Why Naming Conventions Matter More Than You Think
Code is read far more often than it is written. Inconsistent naming forces readers to slow down, decode meaning, and mentally translate between styles. Studies of professional codebases consistently show that naming consistency is one of the top factors in maintainability. The specific convention matters less than picking one and sticking to it — but some conventions are language-standard, and violating them marks you as a beginner.
camelCase — The JavaScript and Java Standard
camelCase starts with a lowercase letter and capitalizes each subsequent word. It is the standard for variables and functions in JavaScript, TypeScript, Java, Swift, Kotlin, C#, and Dart. In these languages, using snake_case for variables will not break anything, but it immediately signals that you are not familiar with the language's conventions.
PascalCase — For Classes and Components
PascalCase capitalizes every word including the first. It is the universal standard for class names across nearly all object-oriented languages, and it is the required convention for React component names (React uses the capitalization to distinguish components from HTML elements).
snake_case — The Python and Database Standard
snake_case uses underscores to separate words with everything in lowercase. It is required by Python's official style guide (PEP 8) for variables, functions, and module names. It is also the de facto standard for SQL column names and database schema design. Many developers find snake_case the most readable because the word separation is visually explicit.

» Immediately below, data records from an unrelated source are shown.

(** * DrugInteractionAnalyzer: the pairwise drug-interaction matcher

    A shallow embedding of the [DrugInteractionAnalyzer] React component
    (state, the [addDrug] / [removeDrug] / [analyzeInteractions] handlers and
    the static [mockInteractions] table), followed by the properties of the
    pairwise matcher.

    Modelling conventions.
    - JavaScript strings are [string]s of 8-bit characters; [toLowerCase] and
      [trim] are the restrictions of the JavaScript methods to ASCII.
    - [drugs[i].name] on an index outside the array raises a [TypeError] in
      JavaScript; the embedding runs in the [option] monad and returns [None]
      there, so that "the matcher cannot fail" is a theorem and not a
      convention.
    - A handler is a function from the component state to the next state and
      the list of toasts it raised.  The simulated two-second network delay of
      [analyzeInteractions] is elided: handlers run atomically.
    - [Date.now()] is an input of [addDrug].
    - The delay itself is modelled apart, by [Page]: the handler is split at
      its [await], and the second half runs when the timer fires, on the list
      captured at the press. *)

From Stdlib Require Import Ascii NArith.
From stdpp Require Import base option list sorting strings pretty.

(** ** Strings *)

Definition lower_ascii (c : ascii) : ascii :=
  let n := N_of_ascii c in
  if ((65 <=? n) && (n <=? 90))%N then ascii_of_N (n + 32) else c.

Fixpoint toLowerCase (s : string) : string :=
  match s with
  | EmptyString => EmptyString
  | String c s' => String (lower_ascii c) (toLowerCase s')
  end.

(** White space and line terminators of [String.prototype.trim], ASCII part:
    TAB, LF, VT, FF, CR and SPACE. *)
Definition is_white_space (c : ascii) : bool :=
  let n := N_of_ascii c in
  ((9 <=? n) && (n <=? 13) || (n =? 32))%N.

Fixpoint trimStart (s : string) : string :=
  match s with
  | EmptyString => EmptyString
  | String c s' => if is_white_space c then trimStart s' else s
  end.

Fixpoint trimEnd (s : string) : string :=
  match s with
  | EmptyString => EmptyString
  | String c s' =>
      match trimEnd s' with
      | EmptyString => if is_white_space c then EmptyString else String c EmptyString
      | t => String c t
      end
  end.

Definition trim (s : string) : string := trimEnd (trimStart s).

(** [Array.prototype.includes] on an array of strings. *)
Fixpoint includes (l : list string) (x : string) : bool :=
  match l with
  | [] => false
  | y :: l' => String.eqb y x || includes l' x
  end.

(** ** Data model *)

Inductive Severity := low | moderate | high | severe.

Module Drug.
Record t := mk { id : string; name : string; dosage : string; frequency : string }.
End Drug.

Module Interaction.
Record t := mk {
  drug1 : string;
  drug2 : string;
  severity : Severity;
  description : string;
  recommendation : string
}.
End Interaction.

(** An element of the [mockInteractions] array. *)
Module Mock.
Record t := mk {
  drugs : list string;
  severity : Severity;
  description : string;
  recommendation : string
}.
End Mock.

Module Toast.
Inductive Variant := default | destructive.
Record t := mk { title : string; description : string; variant : Variant }.
End Toast.

Module NewDrug.
Record t := mk { name : string; dosage : string; frequency : string }.
End NewDrug.

(** The four [useState] cells of the component. *)
Record State := mkState {
  drugs : list Drug.t;
  newDrug : NewDrug.t;
  interactions : list Interaction.t;
  isAnalyzing : bool
}.

Definition setDrugs (f : list Drug.t → list Drug.t) (s : State) : State :=
  mkState (f (drugs s)) (newDrug s) (interactions s) (isAnalyzing s).
Definition setNewDrug (n : NewDrug.t) (s : State) : State :=
  mkState (drugs s) n (interactions s) (isAnalyzing s).
Definition setInteractions (l : list Interaction.t) (s : State) : State :=
  mkState (drugs s) (newDrug s) l (isAnalyzing s).
Definition setIsAnalyzing (b : bool) (s : State) : State :=
  mkState (drugs s) (newDrug s) (interactions s) b.

Definition initialState : State :=
  mkState [] (NewDrug.mk "" "" "") [] false.

(** ** The mock drug interaction database *)

Definition mockInteractions : list Mock.t :=
  [ Mock.mk ["warfarin"; "aspirin"] high
      "Increased risk of bleeding when used together"
      "Monitor INR levels closely and consider alternative anticoagulation";
    Mock.mk ["lisinopril"; "potassium"] moderate
      "May cause hyperkalemia (elevated potassium levels)"
      "Monitor serum potassium levels regularly";
    Mock.mk ["metformin"; "iodine"] moderate
      "Contrast agents may increase risk of lactic acidosis"
      "Temporarily discontinue metformin before procedures with contrast" ].

(** ** Handlers *)

Definition addDrug (now : N) (s : State) : State * list Toast.t :=
  if String.eqb (trim (NewDrug.name (newDrug s))) "" then
    (s, [Toast.mk "Validation Error" "Please enter a drug name" Toast.destructive])
  else
    let drug :=
      Drug.mk (pretty now)
              (toLowerCase (trim (NewDrug.name (newDrug s))))
              (NewDrug.dosage (newDrug s))
              (NewDrug.frequency (newDrug s)) in
    (setNewDrug (NewDrug.mk "" "" "") (setDrugs (λ prev, prev ++ [drug]) s),
     [Toast.mk "Drug Added"
        (Drug.name drug +:+ " has been added to the analysis") Toast.default]).

Definition removeDrug (id : string) (s : State) : State :=
  setInteractions []
    (setDrugs (λ prev, filter (λ drug, Drug.id drug ≠ id) prev) s).

(** [for (let k = lo; k < hi; k++) body], threading the loop state and
    stopping at the first exception. *)
Fixpoint for_each {S : Type} (body : nat → S → option S)
    (ks : list nat) (s : S) : option S :=
  match ks with
  | [] => Some s
  | k :: ks' => s' ← body k s; for_each body ks' s'
  end.

Definition for_loop {S : Type} (lo hi : nat) (body : nat → S → option S)
    (s : S) : option S :=
  for_each body (seq lo (hi - lo)) s.

(** The predicate handed to [mockInteractions.find]. *)
Definition mock_matches (drug1 drug2 : string) (mock : Mock.t) : bool :=
  includes (Mock.drugs mock) drug1 && includes (Mock.drugs mock) drug2.

(** Body of the inner loop: one position pair. *)
Definition check_pair (rules : list Mock.t) (drugs : list Drug.t) (i j : nat)
    (foundInteractions : list Interaction.t) : option (list Interaction.t) :=
  di ← drugs !! i;
  dj ← drugs !! j;
  let drug1 := toLowerCase (Drug.name di) in
  let drug2 := toLowerCase (Drug.name dj) in
  match find (mock_matches drug1 drug2) rules with
  | Some interaction =>
      Some (foundInteractions ++
              [Interaction.mk (Drug.name di) (Drug.name dj)
                 (Mock.severity interaction)
                 (Mock.description interaction)
                 (Mock.recommendation interaction)])
  | None => Some foundInteractions
  end.
(** ** Termination *)

(** C1.  The loop ends in the regular way, having printed the no-documents
    line, only after a poll of the run has returned a result whose count is
    not positive, zero for a count that is not negative.  For a result with a
    positive count the diffing step leaves [keep_deleting] as it is and does
    not end the loop: it falls through to the next pass, or an exception of a
    delete task escapes from it; it falls through whenever every delete task
    of the batch returns, and in particular when every identifier of the
    result is already in [already_deleted]. *)
Theorem ends_only_on_zero_matches :
  (∀ fuel s s',
     keep_deleting s = true →
     main_loop W cfg fuel s = (Completed, s') →
     ∃ t md,
       tick s ≤ t < tick s'
       ∧ query_at t = Some md
       ∧ matched_documents s' = Some md
       ∧ ¬ (0 < matching_results md)%Z
       ∧ ((0 ≤ matching_results md)%Z → matching_results md = 0%Z)
       ∧ last (trace s') = Some (Print no_documents_message))
  ∧ (∀ md s,
       (0 < matching_results md)%Z →
       keep_deleting (diffing W cfg md s).2 = keep_deleting s
       ∧ ((diffing W cfg md s).1 = Running ∨ (diffing W cfg md s).1 = Raised)
       ∧ (Forall is_Some
            (delete_task W cfg (tick s) <$> elements (pending_batch md s)) →
          (diffing W cfg md s).1 = Running)
       ∧ (list_to_set (document_id <$> results md) ⊆ already_deleted s →
          diffing W cfg md s
          = (Running, emit [Print waiting_message; Sleep 30] s)))
  ∧ (∀ fuel s s',
       keep_deleting s = true →
       body W cfg s = (Running, s') →
       main_loop W cfg (S fuel) s = main_loop W cfg fuel s').
Proof.
  split_and!.
  - induction fuel as [|fuel IH]; intros s s' Hkeep Hrun.
    { simpl in Hrun. by rewrite Hkeep in Hrun. }
    rewrite main_loop_pass in Hrun by done.
    destruct (body_cases W cfg s)
      as [(k & r & Hk & Hfail & Hok & Hbody)|[(r & _ & _ & Hbody)|[_ Hbody]]];
      rewrite Hbody in Hrun; [|done..].
    destruct (polled_frame cfg k r s) as (_ & Hkeep1 & Hmd1 & Htick1 & _).
    destruct (diffing_frame W cfg r (polled cfg k r s))
      as (Htick2 & Hmd2 & _ & _).
    pose proof (diffing_keep_deleting W cfg r (polled cfg k r s)) as Hkeep2.
    pose proof (diffing_outcome W cfg r (polled cfg k r s)) as Hout.
    destruct (diffing W cfg r (polled cfg k r s)) as [o s1] eqn:Hdiff.
    simpl in *. destruct Hout as [-> | ->]; [|done].
    destruct (decide (0 < matching_results r)%Z) as [Hcount|Hcount].
    + destruct (IH s1 s') as (t & md & Ht & ?); [congruence|done|].
      exists t, md. split; [lia|done].
    + rewrite main_loop_stopped in Hrun by done.
      injection Hrun as <-.
      exists (tick s + k), r. split_and!; [lia|lia|done|congruence|done|lia|].
      rewrite diffing_no_documents in Hdiff by done.
      injection Hdiff as <-. simpl. apply last_snoc.
  - intros md s Hcount. split_and!.
    + rewrite diffing_keep_deleting. by rewrite decide_True.
    + apply diffing_outcome.
    + intros Hok.
      destruct (decide (pending_batch md s = ∅)) as [Hempty|Hne].
      * by rewrite diffing_settle_wait.
      * rewrite diffing_dispatch by done.
        apply report_finished in Hok. by rewrite Hok.
    + intros Hseen. apply diffing_settle_wait; [done|].
      unfold pending_batch. by apply subseteq_empty_difference_L.
  - intros fuel s s' Hkeep Hbody. by rewrite main_loop_pass, Hbody.
Qed.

kebab-case — The Web Standard for URLs and CSS
kebab-case cannot be used for variable names in most programming languages because the hyphen is interpreted as a minus sign. However, it is the official standard for CSS class names, HTML data attributes, URL slugs, and file names in web projects.
Language Quick Reference
| Language | Variables/Functions | Classes | Constants |
|---|---|---|---|
| JavaScript/TS | camelCase | PascalCase | UPPER_SNAKE_CASE |
| Python | snake_case | PascalCase | UPPER_SNAKE_CASE |
| Java | camelCase | PascalCase | UPPER_SNAKE_CASE |
| C# | camelCase | PascalCase | PascalCase |
| Ruby | snake_case | PascalCase | UPPER_SNAKE_CASE |
| Go | camelCase | PascalCase | PascalCase |
| CSS | kebab-case | — | — |
| SQL | snake_case | — | UPPERCASE |
The Golden Rule: Follow the Language, Then the Team
Always follow the convention of the language you're writing in first. If Python convention says snake_case, use snake_case — even if you personally prefer camelCase. If your team has an established style guide that differs from the default, follow the team guide. The goal is consistency across the entire codebase, not personal preference.